MuddyWater's Campaign Focuses on Telecom Sector in Three African Nations

The Iranian espionage group MuddyWater, also known as Seedworm, has been actively targeting telecommunications companies in Egypt, Sudan, and Tanzania.  Symantec's Threat Hunter team reported that this campaign, occurring in November 2023, represents a significant expansion of MuddyWater's activities beyond their traditional focus in the Middle East. Symantec also suggests that these recent operations may be linked to the ongoing conflict between Israel and Hamas, especially considering Egypt's strategic role in the region.

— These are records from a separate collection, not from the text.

Definition internalGatewayRoutes (virtualHostId : Z) (current initial : string) : list (string -> Route) :=
  [
     newCommonRoute virtualHostId "route-cp"
       "/api/v1/routes" "/api/v1/routes/internal-gateway-service" controlPlaneClusterName current initial;
     newCommonRoute virtualHostId "||/api/v2/control-plane/routing/details"
       "/api/v2/control-plane/routing/details" "/api/v2/control-plane/routing/details" controlPlaneClusterName current initial;
     newCommonRoute virtualHostId "||/api/v3/control-plane/routing/details"
       "/api/v3/control-plane/routing/details" "/api/v3/routing/details" controlPlaneClusterName current initial;
     newCommonRoute virtualHostId "||/api/v3/control-plane/active-active||v1"
       "/api/v3/control-plane/active-active" "/api/v3/active-active" controlPlaneClusterName current initial;
     newCommonRoute virtualHostId "||/api/v3/control-plane/composite-platform/namespaces||v1"
       "/api/v3/control-plane/composite-platform/namespaces" "/api/v3/composite-platform/namespaces" controlPlaneClusterName current initial;
     newCommonRoute virtualHostId "||/api/v3/control-plane/versions/microservices||v1"
       "/api/v3/control-plane/versions/microservices" "/api/v3/versions/microservices" controlPlaneClusterName current initial;
     newCommonRoute virtualHostId "||/api/v3/control-plane/versions/registry||v1"
       "/api/v3/control-plane/versions/registry" "/api/v3/versions/registry" controlPlaneClusterName current initial;
     newCommonRoute virtualHostId "||/api/v3/control-plane/rate-limits||v1"
       "/api/v3/control-plane/rate-limits" "/api/v3/rate-limits" controlPlaneClusterName current initial;
     newCommonRoute virtualHostId "||/api/v3/control-plane/http-filters||v1"
       "/api/v3/control-plane/http-filters" "/api/v3/http-filters" controlPlaneClusterName current initial;
     newCommonRoute virtualHostId "||/api/v3/control-plane/gateways/specs||v1"
       "/api/v3/control-plane/gateways/specs" "/api/v3/gateways/specs" controlPlaneClusterName current initial;
     newCommonRoute virtualHostId (configServerRouteKeyPrefix ++ "||" ++ "/api/v1/config-server")
       "/api/v1/config-server" "/" configServerClusterName current initial;
     newGatewayHealthRoute virtualHostId "internal-gateway-health" "/health" controlPlaneClusterName current initial 200].
Definition publicGatewayRoutes (virtualHostId : Z) (current initial : string) : list (string -> Route) :=
  [
     newCommonRoute virtualHostId "route-cp"
       "/api/v1/routes" "/api/v1/routes/public-gateway-service" controlPlaneClusterName current initial;
     newCommonRoute virtualHostId ""
       "/api/v3/control-plane/ui" "/api/v3/ui" controlPlaneClusterName current initial;
     newGatewayHealthRoute virtualHostId "public-gateway-health" "/health" controlPlaneClusterName current initial 200].
Definition privateGatewayRoutes (virtualHostId : Z) (current initial : string) : list (string -> Route) :=
  [
     newCommonRoute virtualHostId "route-cp"
       "/api/v1/routes" "/api/v1/routes/private-gateway-service" controlPlaneClusterName current initial;
     newCommonRoute virtualHostId "||/api/v1/routes/clusters||v1"
       "/api/v1/control-plane/routes/clusters" "/api/v1/routes/clusters" controlPlaneClusterName current initial;
     newCommonRoute virtualHostId "||/api/v1/routes/route-configs||v1"
       "/api/v1/control-plane/routes/route-configs" "/api/v1/routes/route-configs" controlPlaneClusterName current initial;
     newCommonRoute virtualHostId "||/api/v2/control-plane/routes||v1"
       "/api/v2/control-plane/routes" "/api/v2/control-plane/routes" controlPlaneClusterName current initial;
     newCommonRoute virtualHostId "||/api/v2/control-plane/routing/details||v1"
       "/api/v2/control-plane/routing/details" "/api/v2/control-plane/routing/details" controlPlaneClusterName current initial;
     newCommonRoute virtualHostId "||/api/v2/control-plane/versions||v1"
       "/api/v2/control-plane/versions" "/api/v2/control-plane/versions" controlPlaneClusterName current initial;
     newCommonRoute virtualHostId "||/api/v2/control-plane/promote"
       "/api/v2/control-plane/promote" "/api/v2/control-plane/promote" controlPlaneClusterName current initial;
     newCommonRoute virtualHostId "||/api/v2/control-plane/rollback"
       "/api/v2/control-plane/rollback" "/api/v2/control-plane/rollback" controlPlaneClusterName current initial;
     newCommonRoute virtualHostId "||/api/v2/control-plane/endpoints"
       "/api/v2/control-plane/endpoints" "/api/v2/control-plane/endpoints" controlPlaneClusterName current initial;
     newCommonRoute virtualHostId "||/api/v2/control-plane/load-balance"
       "/api/v2/control-plane/load-balance" "/api/v2/control-plane/load-balance" controlPlaneClusterName current initial;
     newCommonRoute virtualHostId "||/api/v2/control-plane/versions/watch||v1"
       "/api/v2/control-plane/versions/watch" "/api/v2/control-plane/versions/watch" controlPlaneClusterName current initial;
     newCommonRoute virtualHostId "||/api/v3/control-plane/routing/details||v1"
       "/api/v3/control-plane/routing/details" "/api/v3/routing/details" controlPlaneClusterName current initial;
     newCommonRoute virtualHostId "||/api/v3/control-plane/versions||v1"
       "/api/v3/control-plane/versions" "/api/v3/versions" controlPlaneClusterName current initial;
     newCommonRoute virtualHostId "||/api/v3/control-plane/versions/microservices||v1"
       "/api/v3/control-plane/versions/microservices" "/api/v3/versions/microservices" controlPlaneClusterName current initial;
     newCommonRoute virtualHostId "||/api/v3/control-plane/promote"
       "/api/v3/control-plane/promote" "/api/v3/promote" controlPlaneClusterName current initial;
     newCommonRoute virtualHostId "||/api/v3/control-plane/rollback"
       "/api/v3/control-plane/rollback" "/api/v3/rollback" controlPlaneClusterName current initial;
     newCommonRoute virtualHostId "||/api/v3/control-plane/endpoints"
       "/api/v3/control-plane/endpoints" "/api/v3/endpoints" controlPlaneClusterName current initial;
     newCommonRoute virtualHostId "||/api/v3/control-plane/load-balance"
       "/api/v3/control-plane/load-balance" "/api/v3/load-balance" controlPlaneClusterName current initial;
     newCommonRoute virtualHostId "||/api/v3/control-plane/rate-limits"
       "/api/v3/control-plane/rate-limits" "/api/v3/rate-limits" controlPlaneClusterName current initial;
     newCommonRoute virtualHostId "||/api/v3/control-plane/http-filters"
       "/api/v3/control-plane/http-filters" "/api/v3/http-filters" controlPlaneClusterName current initial;
     newCommonRoute virtualHostId "||/api/v3/control-plane/gateways/specs"
       "/api/v3/control-plane/gateways/specs" "/api/v3/gateways/specs" controlPlaneClusterName current initial;
     newCommonRoute virtualHostId "||/api/v3/control-plane/versions/watch||v1"
       "/api/v3/control-plane/versions/watch" "/api/v3/versions/watch" controlPlaneClusterName current initial;
     newCommonRoute virtualHostId "||/api/v3/control-plane/routes||v1"
       "/api/v3/control-plane/routes" "/api/v3/routes" controlPlaneClusterName current initial;
     newCommonRoute virtualHostId "||/api/v3/control-plane/domains||v1"
       "/api/v3/control-plane/domains" "/api/v3/domains" controlPlaneClusterName current initial;
     newCommonRoute virtualHostId "||/api/v3/control-plane/config||v1"
       "/api/v3/control-plane/config" "/api/v3/config" controlPlaneClusterName current initial;
     newCommonRoute virtualHostId ""
       "/api/v3/control-plane/apply-config" "/api/v3/apply-config" controlPlaneClusterName current initial;
     newRegexRoute virtualHostId "||/api/v3/control-plane/([^/]+)/([^/]+)(/.*)?||v1"
       "/api/v3/control-plane/([^/]+)/([^/]+)(/.*)?" "/api/v3/\1/\2\3" controlPlaneClusterName current initial;
     newCommonRoute virtualHostId "||/api/v3/control-plane/active-active||v1"
       "/api/v3/control-plane/active-active" "/api/v3/active-active" controlPlaneClusterName current initial;
     newCommonRoute virtualHostId (configServerRouteKeyPrefix ++ "||" ++ "/api/v1/config-server")
       "/api/v1/config-server" "/" configServerClusterName current initial;
     newGatewayHealthRoute virtualHostId "private-gateway-health" "/health" controlPlaneClusterName current initial 200].
End names.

MuddyWater's attack chain is complex and multifaceted, employing a range of tools including PowerShell, scheduled tasks, WMIExec, SOCKS5 proxy tool - Revsocks, and remote access software like SimpleHelp and AnyDesk. The campaign prominently featured the MuddyC2Go infrastructure, first identified by Deep Instinct in July 2023 during an attack on a Jordan-based organization. Building upon Deep Instinct's findings, Symantec discovered a MuddyC2Go PowerShell launcher, sideloaded through a legitimate Java executable, jabswitch.exe. This launcher represents a shift to a newer command-and-control infrastructure, replacing their earlier PhonyC2 setup.

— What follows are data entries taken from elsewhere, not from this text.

Inductive ServiceMode := BaselineMode | SatelliteMode.
#[export] Instance ServiceMode_eq_dec : EqDecision ServiceMode.
Proof. solve_decision. Defined.
Record Structure := mkStructure { Structure_Baseline : string; Structure_Satellites : list string }.
(** [NewService]; [sync_default_tenant] is what the request to the tenant
    manager ends with, [post_to_baseline] the status code of an answer. *)
Class CompositeService : Type := {
  composite_mode : ServiceMode;
  coreBaseNamespace : string;
  sync_default_tenant : nat -> result unit;
  post_to_baseline : nat -> option Z
}.

Definition ValidationRequestError := "CORE-MESH-CP-4001".
Definition ErrSatelliteMode : error := ErrMsg "composite: service initialized in Satellite mode".

Section composite.
Context `{R : Runtime} `{H : Sha256} `{E : EntityService} `{TM : TlsMode} `{CS : CompositeService}.
(** * A slave whose stream stays intact *)

Section follow.
#[local] Arguments set_field {R T} f {_} _ _ /.
Variables (c : string) (i : nat).
Definition pipeline (x : Session) : list Event := (ss_flight x ++ (msg_event <$> (sending x ++ ss_chan x)))%list.
(** What the slave is to restore: the snapshot it asked for, then the stream. *)
Definition intake (sl : SlaveNode) (x : Session) : list Event := (option_list (slave_initial sl) ++ pipeline x)%list.
(** The subscription does not end. *)
Definition stays (x : Session) : bool := match ss_phase x with Leaving => false | _ => true end.
(** When all of [events] are handled the slave has the master's database; with
    none this holds once it asked for a snapshot. *)
Definition up_to_date (asked : bool) (events : list Event) (slave master : Db) : Prop :=
  match last events with Some e => event_of e master | None => asked = true -> holds slave master end.
(** No other stream brings snapshots to the client. *)
Definition stray (y : Session) : Prop := ss_client y = c -> ss_topic y = Topic -> ss_alive y = false /\ ss_flight y = [].
Definition in_step (b : bool) (x : Session) (sl : SlaveNode) (s : Net) : Prop :=
  match net_sender s with
  | SenderIdle => 0 < net_unannounced s \/ (0 < net_changes s)%Z \/ up_to_date b (intake sl x) (slave_db sl) (net_db s)
  | SenderPublishing e rest => event_of e (net_db s) /\ (i ∈ rest \/ up_to_date b (intake sl x) (slave_db sl) (net_db s))
  end.
Record following_with (b : bool) (x : Session) (sl : SlaveNode) (s : Net) : Prop := mkFollowing {
  follow_cache : cache_wf (net_cache s);
  follow_subs : i ∈ subs_in_topic (net_cache s) Topic;
  follow_session : net_sessions s !! i = Some x;
  follow_client : ss_client x = c;
  follow_topic : ss_topic x = Topic;
  follow_alive : ss_alive x = true;
  follow_phase : stays x = true;
  follow_chan : Forall (fun m => msg_terminal m = false) (ss_chan x);
  follow_slave : net_slaves s !! c = Some sl;
  follow_stray : forall j y, j <> i -> net_sessions s !! j = Some y -> stray y;
  follow_changes : (0 <= net_changes s)%Z;
  follow_step : in_step b x sl s
}.
(** The slave is subscribed; [b]: it asked for a snapshot. *)
Definition following (b : bool) (s : Net) : Prop := exists x sl, following_with b x sl s.

(** The steps that keep the slave in step.  Its streams do not break; nothing
    is committed or announced between the snapshot of the sender and the reset
    of its counter ([change_lost]); nothing of the stream is handled while the
    snapshot it asked for is not restored yet ([join_overtaken]); nothing is
    deferred for it when its subscription starts ([deferred_regress]). *)
Definition calm (l : Label) (s : Net) : bool :=
  match l with
  | Commit _ | Announce => match net_sender s with SenderIdle => true | _ => false end
  | Break c' => negb (String.eqb c' c)
  | HandleStream j =>
      negb (j =? i)%nat || match net_slaves s !! c with Some sl => match slave_initial sl with None => true | Some _ => false end | None => true end
  | Greet j _ => negb (j =? i)%nat || match net_deferred s !! constructCacheKey c Topic with None => true | Some _ => false end
  | _ => true
  end.
Definition asks (l : Label) : bool := match l with FetchSnapshot c' _ => String.eqb c' c | _ => false end.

Evasion techniques employed by the threat group included the use of benign variables at the beginning of their PowerShell code in effort "to bypass detection by security software, as they are unused and not relevant," Symantec reports. The attackers' use of Impacket's WMIExec tool was deduced from specific command patterns observed during the attacks. In addition, MuddyWater utilized Venom Proxy, a publicly available multi-hop proxy tool, and a custom keylogger for their operations. They also leveraged the SimpleHelp remote access tool, which facilitated persistent access to victim machines and enabled execution of commands with administrative privileges.

An earlier attack referenced by Symantec revealed a more extensive range of malicious activities made possible through SimpleHelp. These activities included launching PowerShell, setting up proxy tools, compromising SAM registry hives, gathering drive information via WMI, and downloading various payloads. The use of tools such as AnyDesk, Windows Scripting Files (WSF), SimpleHelp, and Venom Proxy has been consistently associated with MuddyWater, forming a recognized part of their toolset.

The focus on telecommunications entities aligns with MuddyWater's historical interest in cyberespionage, with their tactics reflecting a strategy to remain undetected on networks for extended periods. The use of living-off-the-land and publicly available tools, combined with custom-developed utilities, underscores the group's adaptability and continued innovation in their cyberespionage efforts.